Items listed in a dataset:
==========
(** * Prompt assembly and response-format derivation (package [server])

    A shallow embedding of [server/prompt.go] ([chatPrompt],
    [checkMllamaModelFamily], [chatFormat]) and of the tool-schema
    formatter ([parametersFormat], [toolFormat], [toolsFormat],
    [chatFormat]), followed by the properties the specification states
    about them.

    Conventions.  Go [int] values are [Z]; the only arithmetic performed on
    them is on slice lengths and small products of slice lengths, which
    cannot leave the 64-bit range for slices that fit in memory.  Go
    [string] is [string] (a sequence of bytes), [[]byte] is
    [list Byte.byte].  A Go function returning [(v, err)] whose value is
    ignored when [err != nil] is a function into [error + V]. *)

From Stdlib Require Import ZArith String Ascii List Lia DecimalString.
From stdpp Require Import base option list gmap strings.

Set Warnings "-register-all".

Open Scope Z_scope.

(** ** Errors *)

(** [errTooManyImages] and the [fmt.Errorf] of [chatPrompt] are the two
    errors the package creates itself; every other error comes from a
    collaborator (template, tokenizer, image preprocessing). *)
Inductive error : Type :=
| errTooManyImages
    (* "vision model only supports a single image per message" *)
| errMissingAspectRatio
    (* fmt.Errorf("missing aspect ratio for image") *)
| errExternal (msg : string).

(** ** The [api] and [llm] data types *)

Module api.

(** Modelled from the spec: [api.ImageData], the raw bytes of an image. *)
Definition ImageData : Type := list Byte.byte.

(** Modelled from the spec: [api.Message], of which the code reads
    [Role], [Content] and [Images] and writes [Content]. *)
Record Message : Type := mkMessage {
  Role : string;
  Content : string;
  Images : list ImageData
}.

(** Modelled from the spec: one entry of [ToolParameters.Properties];
    the code reads [Type] and [Enum]. *)
Record ToolProperty : Type := mkToolProperty {
  Type_ : string;
  Enum : list string
}.

(** Modelled from the spec: [api.ToolParameters], of which the code reads
    [Properties] (a Go map) and [Required]. *)
Record ToolParameters : Type := mkToolParameters {
  Required : list string;
  Properties : gmap string ToolProperty
}.

(** Modelled from the spec: [api.ToolFunction]. *)
Record ToolFunction : Type := mkToolFunction {
  Name : string;
  Parameters : ToolParameters
}.

(** Modelled from the spec: [api.Tool]. *)
Record Tool : Type := mkTool {
  Function : ToolFunction
}.

(** Modelled from the spec: [api.Options], of which the code reads the
    context length [NumCtx]. *)
Record Options : Type := mkOptions {
  NumCtx : Z
}.

End api.

Module llm.

(** Modelled from the spec: [llm.ImageData], the payload handed to the
    runner. *)
Record ImageData : Type := mkImageData {
  Data : list Byte.byte;
  ID : Z;
  AspectRatioID : Z
}.

End llm.

(** ** Go values of type [interface{}] that the formatter builds *)

(** [map[string]interface{}] is a [gmap string value]: key/value equality
    is all that the code and its test rely on.  [[]string] and
    [[]interface{}] are different Go types and are kept apart. *)
Inductive value : Type :=
| VString (s : string)
| VStrings (l : list string)
| VList (l : list value)
| VMap (m : gmap string value)
| VParameters (p : api.ToolParameters).

(** [json.RawMessage]. *)
Definition RawMessage : Type := list Byte.byte.

(** Go's [len] as an [int]. *)
Definition len {A : Type} (l : list A) : Z := Z.of_nat (length l).

(** ** The tool-schema formatter *)

Module Format.

(** The body of the loop of [parametersFormat]: the schema of one
    declared parameter. *)
Definition propertyFormat (param : api.ToolProperty) : gmap string value :=
  let field : gmap string value := {[ "type" := VString (api.Type_ param) ]} in
  if 0 <? len (api.Enum param)
  then <[ "enum" := VStrings (api.Enum param) ]> field
  else field.

(** [parametersFormat]: the loop ranges over a Go map and stores one
    entry per key, which is the map of [propertyFormat] over it. *)
Definition parametersFormat (parameters : api.ToolParameters)
  : gmap string value :=
  let properties : gmap string value :=
    (fun param => VMap (propertyFormat param)) <$> api.Properties parameters in
  let result : gmap string value :=
    <[ "properties" := VMap properties ]> {[ "type" := VString "object" ]} in
  if 0 <? len (api.Required parameters)
  then <[ "required" := VStrings (api.Required parameters) ]> result
  else result.

Definition toolFormat (tool : api.Tool) : gmap string value :=
  <[ "type" := VString "object" ]>
  (<[ "properties" := VMap
        (<[ "name" := VMap
              (<[ "type" := VString "string" ]>
               {[ "enum" := VStrings [api.Name (api.Function tool)] ]}) ]>
         {[ "parameters" :=
              VMap (parametersFormat (api.Parameters (api.Function tool))) ]}) ]>
   {[ "required" := VStrings ["name"; "parameters"] ]}).

Definition toolsFormat (tools : list api.Tool) : gmap string value :=
  match tools with
  | [tool] => toolFormat tool            (* len(tools) == 1 *)
  | _ => {[ "anyOf" := VList (map (fun tool => VMap (toolFormat tool)) tools) ]}
  end.

Section chatFormat.

(** [json.Marshal], of package [encoding/json]. *)
Variable json_Marshal : value -> error + RawMessage.

(** [format, _ = json.Marshal(...)]: the error is discarded, and
    [format] is then the nil slice. *)
Definition chatFormat (reqFormat : RawMessage) (tools : list api.Tool)
  : RawMessage :=
  if (0 <? len reqFormat) || (len tools =? 0)
  then reqFormat
  else match json_Marshal (VMap (toolsFormat tools)) with
       | inr format => format
       | inl _ => []
       end.

End chatFormat.

End Format.

(** ** The older [chatFormat] of [server/prompt.go] *)

(** [server/prompt.go] carries a second declaration of [chatFormat], the
    one that the formatter above replaces: it has no test on the number of
    tools, always wraps the tool schemas in [anyOf], and stores the
    parameters of a tool as they are. *)
Module Prompt.

Section chatFormat.

Variable json_Marshal : value -> error + RawMessage.

Definition chatFormat (reqFormat : RawMessage) (tools : list api.Tool)
  : RawMessage :=
  if 0 <? len reqFormat
  then reqFormat
  else
    let toolFormats :=
      map (fun tool =>
             VMap (<[ "type" := VString "object" ]>
                   (<[ "properties" := VMap
                         (<[ "name" := VMap
                               (<[ "type" := VString "string" ]>
                                {[ "enum" := VStrings [api.Name (api.Function tool)] ]}) ]>
                          {[ "parameters" :=
                               VParameters (api.Parameters (api.Function tool)) ]}) ]>
                    {[ "required" := VStrings ["name"; "parameters"] ]})))
          tools in
    let resultFormat : gmap string value := {[ "anyOf" := VList toolFormats ]} in
    match json_Marshal (VMap resultFormat) with
    | inr format => format
    | inl _ => []
    end.

End chatFormat.

End Prompt.

(** ** Outcomes of Go code *)

(** A piece of Go code ends normally with a value, returns an error, or
    panics (an index or slice bound out of range). *)
Inductive result (A : Type) : Type :=
| Ok (a : A)
| Err (e : error)
| Panic.
Arguments Ok {A} a.
Arguments Err {A} e.
Arguments Panic {A}.

#[global] Instance result_ret : MRet result := fun A a => Ok a.
#[global] Instance result_bind : MBind result := fun A B f r =>
  match r with
  | Ok a => f a
  | Err e => Err e
  | Panic => Panic
  end.

(** The [(v, err)] of a collaborator, followed by [if err != nil { return
    ..., err }]. *)
Definition try {A : Type} (r : error + A) : result A :=
  match r with
  | inl err => Err err
  | inr v => Ok v
  end.

(** [s[i]]: panics unless [0 <= i < len(s)]. *)
Definition index {A : Type} (s : list A) (i : Z) : result A :=
  if (i <? 0) || (len s <=? i) then Panic
  else match s !! Z.to_nat i with
       | Some x => Ok x
       | None => Panic
       end.

(** [s[i:]]: panics unless [0 <= i <= len(s)]. *)
Definition slice_from {A : Type} (s : list A) (i : Z) : result (list A) :=
  if (i <? 0) || (len s <? i) then Panic
  else Ok (drop (Z.to_nat i) s).

(** ** Package [strings] and [fmt], as far as [chatPrompt] uses them *)

(** [strings.Contains(s, substr)]. *)
Definition strings_Contains (s substr : string) : bool :=
  match String.index 0 substr s with
  | Some _ => true
  | None => false
  end.

(** [strings.Replace(s, old, new, 1)] for a non-empty [old]: the first
    occurrence of [old], if there is one, is replaced. *)
Definition strings_Replace1 (s old new : string) : string :=
  match String.index 0 old s with
  | Some k =>
      String.substring 0 k s +:+ new +:+
      String.substring (k + String.length old)
                       (String.length s - (k + String.length old)) s
  | None => s
  end.

(** [fmt.Sprintf("[img-%d]", id)]. *)
Definition imgTag_of (id : Z) : string :=
  "[img-" +:+ NilZero.string_of_int (Z.to_int id) +:+ "]".

(** ** The model and its collaborators *)

Module template.

(** [template.Values], the input of [Template.Execute]. *)
Record Values : Type := mkValues {
  Messages : list api.Message;
  Tools : list api.Tool
}.

End template.

(** [Model], of which [chatPrompt] reads the template, the projector
    paths (a slice that may be nil: [None]) and the model families.
    [Template] stands for [m.Template.Execute] writing into a fresh
    buffer: it yields the rendered text or an error. *)
Record Model : Type := mkModel {
  Template : template.Values -> error + string;
  ProjectorPaths : option (list string);
  Config_ModelFamilies : list string
}.

(** [tokenizeFunc]; the context argument only carries cancellation, which
    shows as an error. *)
Definition tokenizeFunc : Type := string -> error + list Z.

(** A value of type [any] found in the options map of
    [mllama.Preprocess]: an [int] or something else. *)
Inductive any : Type :=
| AnyInt (z : Z)
| AnyOther.

Definition checkMllamaModelFamily (m : Model) : bool :=
  existsb (fun arch => String.eqb arch "mllama") (Config_ModelFamilies m).

Definition isSystem (msg : api.Message) : Prop := api.Role msg = "system".

#[global] Instance isSystem_dec msg : Decision (isSystem msg).
Proof. unfold isSystem. apply _. Defined.
(** The [float] nearest to pi, [0x40490FDB]. *)
Definition pi_f : float := S754_finite false 13176795 (-22).

#[global] Instance ops : FloatOps float := {|
  Fzero := S754_zero false;
  Fone := of_int 1;
  Fadd := SFadd prec emax;
  Fsub := SFsub prec emax;
  Fmul := SFmul prec emax;
  Fdiv := SFdiv prec emax;
  Fopp := SFopp;
  sqrtf := SFsqrt prec emax;
  Fltb := SFltb;
  Fof_int := of_int;
  PI := pi_f
|}.

(** [a <= b] and [a < b], used to state ranges. *)
Definition le (a b : float) : Prop := SFleb a b = true.
Definition lt (a b : float) : Prop := SFltb a b = true.

(** Equality of representations. *)
Definition eqb (a b : float) : bool :=
  match a, b with
  | S754_zero s1, S754_zero s2 => Bool.eqb s1 s2
  | S754_infinity s1, S754_infinity s2 => Bool.eqb s1 s2
  | S754_nan, S754_nan => true
  | S754_finite s1 m1 e1, S754_finite s2 m2 e2 =>
      (Bool.eqb s1 s2 && Pos.eqb m1 m2 && Z.eqb e1 e2)%bool
  | _, _ => false
  end.

(** [r] is [x] or one of the two [float]s next to [x]. *)
Definition near (x r : float) : bool :=
  (SFleb (SFpred prec emax x) r && SFleb r (SFsucc prec emax x))%bool.

(** The ramp [ambi_bin_init] computes for [T] time slots, and the check that
    it rises strictly from [1/T] to 1 within (0,1]. *)
Definition ramp_value (T k : nat) : float :=
  SFdiv prec emax (SFmul prec emax (of_int (Z.of_nat (k + 1))) (of_int 1))
    (of_int (Z.of_nat T)).

Fixpoint strictly_increasing (l : list float) : bool :=
  match l with
  | [] => true
  | x :: r => (forallb (SFltb x) r && strictly_increasing r)%bool
  end.

Definition ramp_ok (T : nat) : bool :=
  let l := map (ramp_value T) (seq 0 T) in
  (strictly_increasing l
   && forallb (fun x => SFltb (S754_zero false) x && SFleb x (of_int 1)) l
   && eqb (ramp_value T 0) (SFdiv prec emax (of_int 1) (of_int (Z.of_nat T)))
   && eqb (ramp_value T (T - 1)) (of_int 1))%bool.

End Binary32.

(** ** Arrays and loops *)

Section Arrays.
Context {A : Type}.

(** [a[i] = v]. *)
Definition upd (a : nat -> A) (i : nat) (v : A) : nat -> A :=
    fun k => if Nat.eqb k i then v else a k.

(** [a[i][j] = v]. *)
Definition upd2 (a : nat -> nat -> A) (i j : nat) (v : A) : nat -> nat -> A :=
    fun k => if Nat.eqb k i then upd (a i) j v else a k.

(** [a[i][j][k] = v]. *)
Definition upd3 (a : nat -> nat -> nat -> A) (i j k : nat) (v : A)
    : nat -> nat -> nat -> A :=
    fun l => if Nat.eqb l i then upd2 (a i) j k v else a l.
==========
Your objective:
One stretch of the lines above is wanted, from the line that contains "[mllama.Preprocess]: an [int]" through the line that contains "(SFleb (SFpred prec". Output it exactly.

Output below:
    [mllama.Preprocess]: an [int] or something else. *)
Inductive any : Type :=
| AnyInt (z : Z)
| AnyOther.

Definition checkMllamaModelFamily (m : Model) : bool :=
  existsb (fun arch => String.eqb arch "mllama") (Config_ModelFamilies m).

Definition isSystem (msg : api.Message) : Prop := api.Role msg = "system".

#[global] Instance isSystem_dec msg : Decision (isSystem msg).
Proof. unfold isSystem. apply _. Defined.
(** The [float] nearest to pi, [0x40490FDB]. *)
Definition pi_f : float := S754_finite false 13176795 (-22).

#[global] Instance ops : FloatOps float := {|
  Fzero := S754_zero false;
  Fone := of_int 1;
  Fadd := SFadd prec emax;
  Fsub := SFsub prec emax;
  Fmul := SFmul prec emax;
  Fdiv := SFdiv prec emax;
  Fopp := SFopp;
  sqrtf := SFsqrt prec emax;
  Fltb := SFltb;
  Fof_int := of_int;
  PI := pi_f
|}.

(** [a <= b] and [a < b], used to state ranges. *)
Definition le (a b : float) : Prop := SFleb a b = true.
Definition lt (a b : float) : Prop := SFltb a b = true.

(** Equality of representations. *)
Definition eqb (a b : float) : bool :=
  match a, b with
  | S754_zero s1, S754_zero s2 => Bool.eqb s1 s2
  | S754_infinity s1, S754_infinity s2 => Bool.eqb s1 s2
  | S754_nan, S754_nan => true
  | S754_finite s1 m1 e1, S754_finite s2 m2 e2 =>
      (Bool.eqb s1 s2 && Pos.eqb m1 m2 && Z.eqb e1 e2)%bool
  | _, _ => false
  end.

(** [r] is [x] or one of the two [float]s next to [x]. *)
Definition near (x r : float) : bool :=
  (SFleb (SFpred prec emax x) r && SFleb r (SFsucc prec emax x))%bool.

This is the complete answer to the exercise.